Innovative spinal surgery preserves a young man’s mobility
When I woke up, the pain was gone.
For over a decade, Lucas McDonnell lived with chronic pain in his arm, neck and shoulder. A herniated disc was compressing a nerve, and the pain was only getting worse. By the time he saw spinal surgeon Dr. Chris Witiw at St. Michael’s in 2019, it was so severe, he couldn’t work for more than 20 minutes at his legal IT job, before he had to take a break.
“It was having a huge impact on my quality of life,” he says.
But Dr. Witiw had a novel solution: rather than a traditional spinal fusion treatment, he proposed performing a novel cervical disc replacement.
“We’re finding that the artificial disc, which is made of titanium and polymer, is more effective in the long run than a traditional fusion treatment – especially for younger patients. It creates less stress on the remaining vertebrae and preserves the natural motion of the neck. And that means the patient will need fewer health services down the line,” explains Dr. Witiw.

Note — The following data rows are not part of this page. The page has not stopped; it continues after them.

(** * Sales dashboard: the filter / aggregate / export pipeline of [app/app.py]

    A shallow embedding of the data pipeline of the Streamlit sales
    dashboard.  The script works on pandas objects; here a [DataFrame] is the
    list of its rows in index order, a [Series] the list of its values, and
    every pandas operation the script calls is written out as a function on
    these lists.

    Numbers.  The [Sales] column is modelled with exact rationals ([Q]); sums
    are exact, so rounding of binary floating point is outside this model.
    The special values a numpy scalar can take ([nan], [inf]) are kept in the
    type [Np.value], because the script guards its two divisions against
    them.  Where rounding decides a statement, the two sums concerned are
    modelled a second time on [float64] values (module [F64]).

    Data.  The pipeline of lines 73-147 is modelled on fully populated
    records (the data model of the cleaned data set: text keys, a number for
    [Sales]); only the order date may be missing ([NaT]).  The loader of
    lines 18-23 is modelled one level below, on the columns of text of the
    file. *)

From Stdlib Require Import ZArith QArith Bool List String Ascii Lia.
From Stdlib Require Import Permutation Sorted OrderedTypeEx PrimFloat.
Import ListNotations.

Local Open Scope Z_scope.

(** * Part I: the program *)

(** ** Exceptions *)

Inductive exn : Type :=
| IndexError
| KeyError
| ValueError
| AttributeError.

Inductive result (A : Type) : Type :=
| Ok (a : A)
| Raise (e : exn).

Arguments Ok {A} a.
Arguments Raise {A} e.

Definition bind {A B : Type} (c : result A) (k : A -> result B) : result B :=
  match c with
  | Ok a => k a
  | Raise e => Raise e
  end.

Notation "x <- c ;; k" := (bind c (fun x => k))
  (at level 61, c at next level, right associativity).

(** ** numpy scalars *)

Module Np.

(** A numpy float scalar: a finite number, [nan], or a signed infinity. *)
Inductive value : Type :=
| Num (q : Q)
| NaN
| Inf (negative : bool).

(** [np.nan] *)
Definition nan : value := NaN.
(* ===== verification/Layout.v ===== *)
(** * kernel/riscv.h, kernel/memlayout.h, kernel/param.h: constants and macros

    The address-arithmetic macros of riscv.h ([PGROUNDUP], [PA2PTE], [PX], ...)
    as functions on [Z], the memory layout, the table sizes of param.h, and the
    addresses the linker script kernel.ld defines, which are a parameter
    ([Linker]) with the order kernel.ld gives them ([LinkerOk]). *)

From stdpp Require Import base numbers list strings.
From S2P Require Import Prelude.
Local Open Scope Z_scope.

(** ** riscv.h *)

Definition PGSIZE : Z := 4096.
Definition PGSHIFT : Z := 12.

Definition PGROUNDUP (sz : Z) : Z := Z.land (u64 (sz + PGSIZE - 1)) (Z.lnot (PGSIZE - 1)).
Definition PGROUNDDOWN (a : Z) : Z := Z.land a (Z.lnot (PGSIZE - 1)).

Definition PTE_V : Z := Z.shiftl 1 0.
Definition PTE_R : Z := Z.shiftl 1 1.
Definition PTE_W : Z := Z.shiftl 1 2.
Definition PTE_X : Z := Z.shiftl 1 3.
Definition PTE_U : Z := Z.shiftl 1 4.
Definition PTE_COW : Z := Z.shiftl 1 8.

Definition PA2PTE (pa : Z) : Z := u64 (Z.shiftl (Z.shiftr pa 12) 10).
Definition PTE2PA (pte : Z) : Z := u64 (Z.shiftl (Z.shiftr pte 10) 12).
Definition PTE_FLAGS (pte : Z) : Z := Z.land pte 0x3FF.

Definition PXMASK : Z := 0x1FF.
Definition PXSHIFT (level : Z) : Z := PGSHIFT + 9 * level.
Definition PX (level va : Z) : Z := Z.land (Z.shiftr va (PXSHIFT level)) PXMASK.

Definition MAXVA : Z := Z.shiftl 1 (9 + 9 + 9 + 12 - 1).

(** ** memlayout.h *)

Definition UART0 : Z := 0x10000000.
Definition VIRTIO0 : Z := 0x10001000.
Definition PLIC : Z := 0x0c000000.
Definition KERNBASE : Z := 0x80000000.
Definition PHYSTOP : Z := KERNBASE + 128 * 1024 * 1024.
Definition TRAMPOLINE : Z := MAXVA - PGSIZE.
Definition KSTACK (p : Z) : Z := TRAMPOLINE - (p + 1) * 2 * PGSIZE.
Definition TRAPFRAME : Z := TRAMPOLINE - PGSIZE.

(** ** param.h *)

Definition NPROC : Z := 64.
Definition NOFILE : Z := 16.
Definition NFILE : Z := 100.
Definition NINODE : Z := 50.
Definition NDEV : Z := 10.
Definition ROOTDEV : Z := 1.
Definition MAXARG : Z := 32.
Definition MAXOPBLOCKS : Z := 10.
Definition LOGSIZE : Z := MAXOPBLOCKS * 3.
Definition NBUF : Z := MAXOPBLOCKS * 3.
Definition FSSIZE : Z := 2000.
Definition MAXPATH : Z := 128.

(** ** kernel.ld *)

(** The symbols of the linker script: the trampoline page, the end of the
    kernel text and the first address after the kernel. *)
Class Linker := {
  lk_trampoline : Z;
  lk_etext : Z;
  lk_end : Z;
}.

(** kernel.ld places the kernel at [KERNBASE], aligns the trampoline page and
    [etext] to a page, and puts [end] last; the image fits in RAM. *)
Class LinkerOk (L : Linker) : Prop := {
  lk_trampoline_lo : KERNBASE ≤ lk_trampoline;
  lk_trampoline_al : lk_trampoline mod PGSIZE = 0;
  lk_etext_al : lk_etext mod PGSIZE = 0;
  lk_order1 : lk_trampoline + PGSIZE ≤ lk_etext;
  lk_order2 : lk_etext ≤ lk_end;
  lk_fits : lk_end ≤ PHYSTOP;
}.

(** ** Page arithmetic *)

(** Constants unfolded for [lia]. *)
Ltac layout_lia :=
  unfold TRAPFRAME, KSTACK, TRAMPOLINE, PHYSTOP, KERNBASE, PGSIZE, PGSHIFT in *;
  try change MAXVA with 274877906944 in *; lia.

Lemma land_lnot_page a : Z.land a (Z.lnot 4095) = a - a mod 4096.
Proof.
  change (Z.lnot 4095) with (Z.lnot (Z.ones 12)).
  rewrite <- Z.ldiff_land, Z.ldiff_ones_r, Z.shiftl_mul_pow2, Z.shiftr_div_pow2 by lia.
  change (2 ^ 12) with 4096. lia.
Qed.

Lemma PGROUNDDOWN_spec a : PGROUNDDOWN a = a - a mod PGSIZE.
Proof. apply land_lnot_page. Qed.

Lemma PGROUNDDOWN_mod a : PGROUNDDOWN a mod PGSIZE = 0.
Proof. rewrite PGROUNDDOWN_spec. unfold PGSIZE. lia. Qed.

Lemma PGROUNDDOWN_id a : a mod PGSIZE = 0 → PGROUNDDOWN a = a.
Proof. rewrite PGROUNDDOWN_spec. lia. Qed.

Lemma PGROUNDUP_spec sz :
  0 ≤ sz < 2 ^ 64 - PGSIZE → PGROUNDUP sz = (sz + 4095) / 4096 * 4096.
Proof.
  intros H. unfold PGROUNDUP. rewrite u64_small by (unfold PGSIZE in *; lia).
  change (PGSIZE - 1) with 4095. rewrite land_lnot_page. unfold PGSIZE. lia.
Qed.

Lemma PGROUNDUP_mod sz : 0 ≤ sz < 2 ^ 64 - PGSIZE → PGROUNDUP sz mod PGSIZE = 0.
Proof. intros H. rewrite PGROUNDUP_spec by done. unfold PGSIZE. lia. Qed.

Lemma PGROUNDUP_bounds sz :
  0 ≤ sz < 2 ^ 64 - PGSIZE → sz ≤ PGROUNDUP sz < sz + PGSIZE.
Proof. intros H. rewrite PGROUNDUP_spec by done. unfold PGSIZE. lia. Qed.

Lemma PGROUNDUP_id sz :
  0 ≤ sz < 2 ^ 64 - PGSIZE → sz mod PGSIZE = 0 → PGROUNDUP sz = sz.
Proof. intros H. rewrite PGROUNDUP_spec by done. unfold PGSIZE. lia. Qed.

(** ** Page-table entries *)

Lemma PA2PTE_spec pa : 0 ≤ pa < 2 ^ 56 → PA2PTE pa = pa / 4096 * 1024.
Proof.
  intros H. unfold PA2PTE. rewrite Z.shiftr_div_pow2, Z.shiftl_mul_pow2 by lia.
  rewrite u64_small; [done|]. change (2 ^ 12) with 4096. lia.
Qed.

Lemma PTE2PA_spec pte : 0 ≤ pte < 2 ^ 62 → PTE2PA pte = pte / 1024 * 4096.
Proof.
  intros H. unfold PTE2PA. rewrite Z.shiftr_div_pow2, Z.shiftl_mul_pow2 by lia.
  rewrite u64_small; [done|]. change (2 ^ 10) with 1024. lia.
Qed.

(** A flag test of the code is a bit test. *)
Lemma land_bit x k : 0 ≤ k → nonzero (Z.land x (Z.shiftl 1 k)) = Z.testbit x k.
Proof.
  intros Hk. destruct (Z.testbit x k) eqn:E.
  - apply nonzero_true. intros H0. apply (f_equal (λ z, Z.testbit z k)) in H0.
    rewrite Z.land_spec, E, Z.shiftl_spec, Z.sub_diag, Z.bits_0 in H0 by lia. done.
  - apply nonzero_false. apply Z.bits_inj'. intros n Hn.
    rewrite Z.land_spec, Z.bits_0, Z.shiftl_spec by lia.
    destruct (decide (n = k)) as [->|]; [by rewrite E|].
    destruct (Z.ltb_spec n k).
    + rewrite (Z.testbit_neg_r 1) by lia. apply andb_false_r.
    + rewrite (Z.bits_above_log2 1 (n - k)) by (simpl; lia). apply andb_false_r.
Qed.

Lemma shiftr_small f k : 0 ≤ k → 0 ≤ f < 2 ^ k → Z.shiftr f k = 0.
Proof. intros Hk Hf. rewrite Z.shiftr_div_pow2 by lia. by apply Z.div_small. Qed.

(** [PA2PTE] leaves the ten flag bits clear. *)
Lemma PA2PTE_testbit pa k :
  0 ≤ pa < 2 ^ 56 → 0 ≤ k < 10 → Z.testbit (PA2PTE pa) k = false.
Proof.
  intros Hpa Hk. rewrite PA2PTE_spec by done. change 1024 with (2 ^ 10).
  rewrite <- Z.shiftl_mul_pow2, Z.shiftl_spec by lia. apply Z.testbit_neg_r. lia.
Qed.

(** The page of an entry is the page it was built from, whatever its flags. *)
Lemma PTE2PA_PA2PTE pa f :
  0 ≤ pa < 2 ^ 56 → pa mod PGSIZE = 0 → 0 ≤ f < 1024 →
  PTE2PA (Z.lor (PA2PTE pa) f) = pa.
Proof.
  intros Hpa Hal Hf. unfold PTE2PA. rewrite Z.shiftr_lor, (shiftr_small f) by lia.
  rewrite Z.lor_0_r, PA2PTE_spec by done.
  rewrite Z.shiftr_div_pow2, Z.shiftl_mul_pow2 by lia.
  change (2 ^ 10) with 1024. change (2 ^ 12) with 4096. unfold PGSIZE in Hal.
  rewrite u64_small; lia.
Qed.

Lemma PTE_FLAGS_PA2PTE pa f :
  0 ≤ pa < 2 ^ 56 → 0 ≤ f < 1024 → PTE_FLAGS (Z.lor (PA2PTE pa) f) = f.
Proof.
  intros Hpa Hf. unfold PTE_FLAGS. change 0x3FF with (Z.ones 10).
  rewrite Z.land_lor_distr_l, !Z.land_ones by lia. change (2 ^ 10) with 1024.
  rewrite (Z.mod_small f), PA2PTE_spec, Z.mod_mul by lia. apply Z.lor_0_l.
Qed.

Lemma lor_bound a b n : 0 ≤ n → 0 ≤ a < 2 ^ n → 0 ≤ b < 2 ^ n → 0 ≤ Z.lor a b < 2 ^ n.
Proof.
  intros Hn Ha Hb. split; [apply Z.lor_nonneg; lia|].
  destruct (decide (Z.lor a b = 0)) as [->|Hz]; [apply Z.pow_pos_nonneg; lia|].
  pose proof (Z.lor_nonneg a b). apply Z.log2_lt_pow2; [lia|].
  rewrite Z.log2_lor by lia. apply Z.max_lub_lt.
  - destruct (decide (a = 0)) as [->|]; [|apply Z.log2_lt_pow2; lia].
    simpl. destruct (decide (n = 0)) as [->|]; [|lia]. simpl in *.
    assert (b = 0) by lia. subst b. done.
  - destruct (decide (b = 0)) as [->|]; [|apply Z.log2_lt_pow2; lia].
    simpl. destruct (decide (n = 0)) as [->|]; [|lia]. simpl in *.
    assert (a = 0) by lia. subst a. done.
Qed.

Lemma land_bound a b n : 0 ≤ n → 0 ≤ a < 2 ^ n → 0 ≤ Z.land a b < 2 ^ n.
Proof.
  intros Hn Ha. split; [apply Z.land_nonneg; lia|].
  assert (E : Z.land (Z.land a b) (Z.ones n) = Z.land a b).
  { rewrite <- Z.land_assoc, (Z.land_comm b), Z.land_assoc, Z.land_ones by lia.
    by rewrite Z.mod_small. }
  rewrite <- E, Z.land_ones by lia. apply Z.mod_pos_bound, Z.pow_pos_nonneg; lia.
Qed.

(** An entry without reserved bits is its page number and its flags. *)
Lemma pte_split w :
  0 ≤ w < 2 ^ 54 → Z.testbit w 0 = true →
  Z.lor (Z.lor (PA2PTE (PTE2PA w)) (PTE_FLAGS w)) PTE_V = w.
Proof.
  intros Hw Hv. rewrite PTE2PA_spec, PA2PTE_spec by lia.
  rewrite Z.div_mul by done. change 1024 with (2 ^ 10).
  rewrite <- Z.shiftr_div_pow2, <- Z.shiftl_mul_pow2 by lia.
  unfold PTE_FLAGS. change 0x3FF with (Z.ones 10). apply Z.bits_inj'. intros n Hn.
  rewrite !Z.lor_spec, Z.land_spec, Z.shiftl_spec by done.
  change PTE_V with (2 ^ 0). rewrite Z.pow2_bits_eqb by lia.
  destruct (Z.ltb_spec n 10).
  - rewrite Z.testbit_neg_r, Z.ones_spec_low by lia.
    destruct (Z.eqb_spec 0 n) as [<-|]; [by rewrite Hv|]. simpl. by rewrite andb_true_r, orb_false_r.
  - rewrite Z.shiftr_spec, Z.ones_spec_high by lia. rewrite (proj2 (Z.eqb_neq 0 n)) by lia.
    rewrite andb_false_r, !orb_false_r. f_equal. lia.
Qed.

Lemma PA2PTE_bound pa : 0 ≤ pa < 2 ^ 56 → 0 ≤ PA2PTE pa < 2 ^ 54.
Proof. intros H. rewrite PA2PTE_spec by done. lia. Qed.

Lemma pte_bound pa f :
  0 ≤ pa < 2 ^ 56 → 0 ≤ f < 1024 → 0 ≤ Z.lor (PA2PTE pa) f < 2 ^ 54.
Proof.
  intros Hpa Hf. apply lor_bound; [lia | by apply PA2PTE_bound | lia].
Qed.

(** Encoding and decoding of a page-table entry are inverse: an entry built
    by [PA2PTE(pa) | flags] from a page-aligned physical address and ten bits
    of flags gives back the address with [PTE2PA] and the flags with
    [PTE_FLAGS]. *)
Theorem pte_roundtrip pa f :
  0 ≤ pa < 2 ^ 56 → pa mod PGSIZE = 0 → 0 ≤ f < 1024 →
  PTE2PA (Z.lor (PA2PTE pa) f) = pa ∧ PTE_FLAGS (Z.lor (PA2PTE pa) f) = f.
Proof. auto using PTE2PA_PA2PTE, PTE_FLAGS_PA2PTE. Qed.

Lemma pte_roundtrip_witness :
  PTE2PA (Z.lor (PA2PTE 0x80005000) 0x11F) = 0x80005000 ∧
  PTE_FLAGS (Z.lor (PA2PTE 0x80005000) 0x11F) = 0x11F.
Proof. apply (pte_roundtrip 0x80005000 0x11F); [lia | reflexivity | lia]. Defined.

(** ** Page-table indices *)

Lemma PX_spec level va : 0 ≤ level → PX level va = va / 2 ^ (12 + 9 * level) mod 512.
Proof.
  intros Hl. unfold PX, PXMASK, PXSHIFT, PGSHIFT. change 0x1FF with (Z.ones 9).
  rewrite Z.land_ones, Z.shiftr_div_pow2 by lia. done.
Qed.

Lemma PX_bound level va : 0 ≤ level → 0 ≤ PX level va < 512.
Proof. intros Hl. rewrite PX_spec by done. apply Z.mod_pos_bound. lia. Qed.

(** The three indices of a virtual address determine its page. *)
Lemma PX_page va :
  0 ≤ va < MAXVA → va / PGSIZE = PX 2 va * 2 ^ 18 + PX 1 va * 2 ^ 9 + PX 0 va.
Proof.
  intros Hva. rewrite !PX_spec by lia. change MAXVA with (2 ^ 38) in Hva.
  change (12 + 9 * 2) with 30. change (12 + 9 * 1) with 21. change (12 + 9 * 0) with 12.
  unfold PGSIZE. change (2 ^ 12) with 4096. change (2 ^ 21) with (4096 * 512).
  change (2 ^ 30) with (4096 * 512 * 512). rewrite <- !Z.div_div by lia.
  change (2 ^ 18) with (512 * 512). change (2 ^ 9) with 512. lia.
Qed.

Lemma PX_inj va va' :
  0 ≤ va < MAXVA → 0 ≤ va' < MAXVA →
  PX 2 va = PX 2 va' → PX 1 va = PX 1 va' → PX 0 va = PX 0 va' →
  va / PGSIZE = va' / PGSIZE.
Proof. intros Hva Hva' E2 E1 E0. rewrite !PX_page, E2, E1, E0 by done. done. Qed.

Lemma PX_ext level va va' :
  0 ≤ level → va / PGSIZE = va' / PGSIZE → PX level va = PX level va'.
Proof.
  intros Hl E. rewrite !PX_spec by done.
  replace (2 ^ (12 + 9 * level)) with (PGSIZE * 2 ^ (9 * level)).
  2: { rewrite Z.pow_add_r by lia. done. }
  rewrite <- !Z.div_div, E by (try (apply Z.pow_pos_nonneg; lia); unfold PGSIZE; lia).
  done.
Qed.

So not only does the procedure have a tremendous impact on quality of life for the patient, it’s also more cost effective for the health-care system over the long haul.
Dr. Witiw is one of only two surgeons in Toronto doing the procedure, which he learned while on a fellowship in the United States. And it’s so novel here that it isn’t yet covered by the province. So St. Michael’s picked up the bill for Lucas.
And that’s something he’s grateful for.
“I felt like Dr. Witiw put himself in my shoes. He was spot on with his assessment,” says Lucas. “When I woke up, it was hard to believe, the pain was completely gone.”